_The problem_
Look below for the lines from the one with "(∀ s u, alone_is (StoryDeleted" to the one with "split; [intros; apply", and copy exactly those lines, both ends included.

START Provided records

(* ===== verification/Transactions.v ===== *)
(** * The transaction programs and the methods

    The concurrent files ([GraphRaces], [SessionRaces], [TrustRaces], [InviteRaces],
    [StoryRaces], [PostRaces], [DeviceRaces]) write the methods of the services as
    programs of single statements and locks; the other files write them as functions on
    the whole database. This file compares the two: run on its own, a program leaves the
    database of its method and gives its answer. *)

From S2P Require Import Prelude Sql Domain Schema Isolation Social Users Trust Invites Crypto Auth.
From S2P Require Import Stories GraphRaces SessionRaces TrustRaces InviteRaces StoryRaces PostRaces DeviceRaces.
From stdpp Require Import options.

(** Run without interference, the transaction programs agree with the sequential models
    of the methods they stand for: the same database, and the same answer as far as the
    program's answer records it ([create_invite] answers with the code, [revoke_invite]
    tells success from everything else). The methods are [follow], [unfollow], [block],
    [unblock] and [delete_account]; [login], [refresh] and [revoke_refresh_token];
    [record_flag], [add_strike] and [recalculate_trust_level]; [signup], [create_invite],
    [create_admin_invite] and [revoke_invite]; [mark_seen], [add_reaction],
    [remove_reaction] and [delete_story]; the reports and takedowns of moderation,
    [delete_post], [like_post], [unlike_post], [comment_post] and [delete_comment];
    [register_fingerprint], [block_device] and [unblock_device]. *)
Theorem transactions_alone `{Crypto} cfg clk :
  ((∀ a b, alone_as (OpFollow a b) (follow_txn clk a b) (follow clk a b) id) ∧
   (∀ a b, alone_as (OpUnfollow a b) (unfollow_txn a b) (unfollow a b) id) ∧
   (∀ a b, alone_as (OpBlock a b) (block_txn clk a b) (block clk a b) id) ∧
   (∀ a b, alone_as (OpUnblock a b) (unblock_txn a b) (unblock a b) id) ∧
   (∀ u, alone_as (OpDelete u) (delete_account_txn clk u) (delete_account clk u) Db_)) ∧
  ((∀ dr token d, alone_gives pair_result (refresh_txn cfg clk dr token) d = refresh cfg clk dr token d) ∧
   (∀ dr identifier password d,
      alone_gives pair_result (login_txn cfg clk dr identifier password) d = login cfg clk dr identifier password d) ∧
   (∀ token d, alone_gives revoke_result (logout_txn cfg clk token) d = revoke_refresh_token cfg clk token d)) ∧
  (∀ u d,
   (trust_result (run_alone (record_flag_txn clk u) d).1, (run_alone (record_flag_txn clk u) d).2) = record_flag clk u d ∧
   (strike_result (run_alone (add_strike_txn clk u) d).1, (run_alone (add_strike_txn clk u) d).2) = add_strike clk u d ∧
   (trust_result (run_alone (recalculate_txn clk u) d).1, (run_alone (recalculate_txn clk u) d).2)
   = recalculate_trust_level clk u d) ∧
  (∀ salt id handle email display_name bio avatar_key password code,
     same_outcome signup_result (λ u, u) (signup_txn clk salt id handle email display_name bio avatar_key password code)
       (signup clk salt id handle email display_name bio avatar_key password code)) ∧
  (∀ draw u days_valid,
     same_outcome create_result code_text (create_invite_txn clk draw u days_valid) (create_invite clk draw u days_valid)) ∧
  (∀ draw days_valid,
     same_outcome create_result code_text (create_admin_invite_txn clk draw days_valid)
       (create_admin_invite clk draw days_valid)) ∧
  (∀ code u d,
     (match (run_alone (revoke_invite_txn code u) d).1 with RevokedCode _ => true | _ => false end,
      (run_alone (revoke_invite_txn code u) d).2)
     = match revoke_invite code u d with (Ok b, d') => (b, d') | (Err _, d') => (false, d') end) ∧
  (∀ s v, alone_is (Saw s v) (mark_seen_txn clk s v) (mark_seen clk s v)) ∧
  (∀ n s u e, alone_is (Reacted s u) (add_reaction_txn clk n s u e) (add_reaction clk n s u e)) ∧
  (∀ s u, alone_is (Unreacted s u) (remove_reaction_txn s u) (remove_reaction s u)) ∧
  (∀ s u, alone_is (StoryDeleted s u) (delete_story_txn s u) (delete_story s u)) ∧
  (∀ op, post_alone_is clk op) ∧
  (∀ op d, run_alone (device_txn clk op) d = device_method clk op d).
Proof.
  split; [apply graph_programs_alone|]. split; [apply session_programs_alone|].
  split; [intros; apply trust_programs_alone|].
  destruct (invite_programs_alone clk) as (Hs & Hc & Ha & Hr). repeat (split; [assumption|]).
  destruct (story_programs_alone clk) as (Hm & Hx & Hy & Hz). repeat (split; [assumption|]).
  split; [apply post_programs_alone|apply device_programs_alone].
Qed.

END Provided records

_Output below_
  (∀ s u, alone_is (StoryDeleted s u) (delete_story_txn s u) (delete_story s u)) ∧
  (∀ op, post_alone_is clk op) ∧
  (∀ op d, run_alone (device_txn clk op) d = device_method clk op d).
Proof.
  split; [apply graph_programs_alone|]. split; [apply session_programs_alone|].
  split; [intros; apply trust_programs_alone|].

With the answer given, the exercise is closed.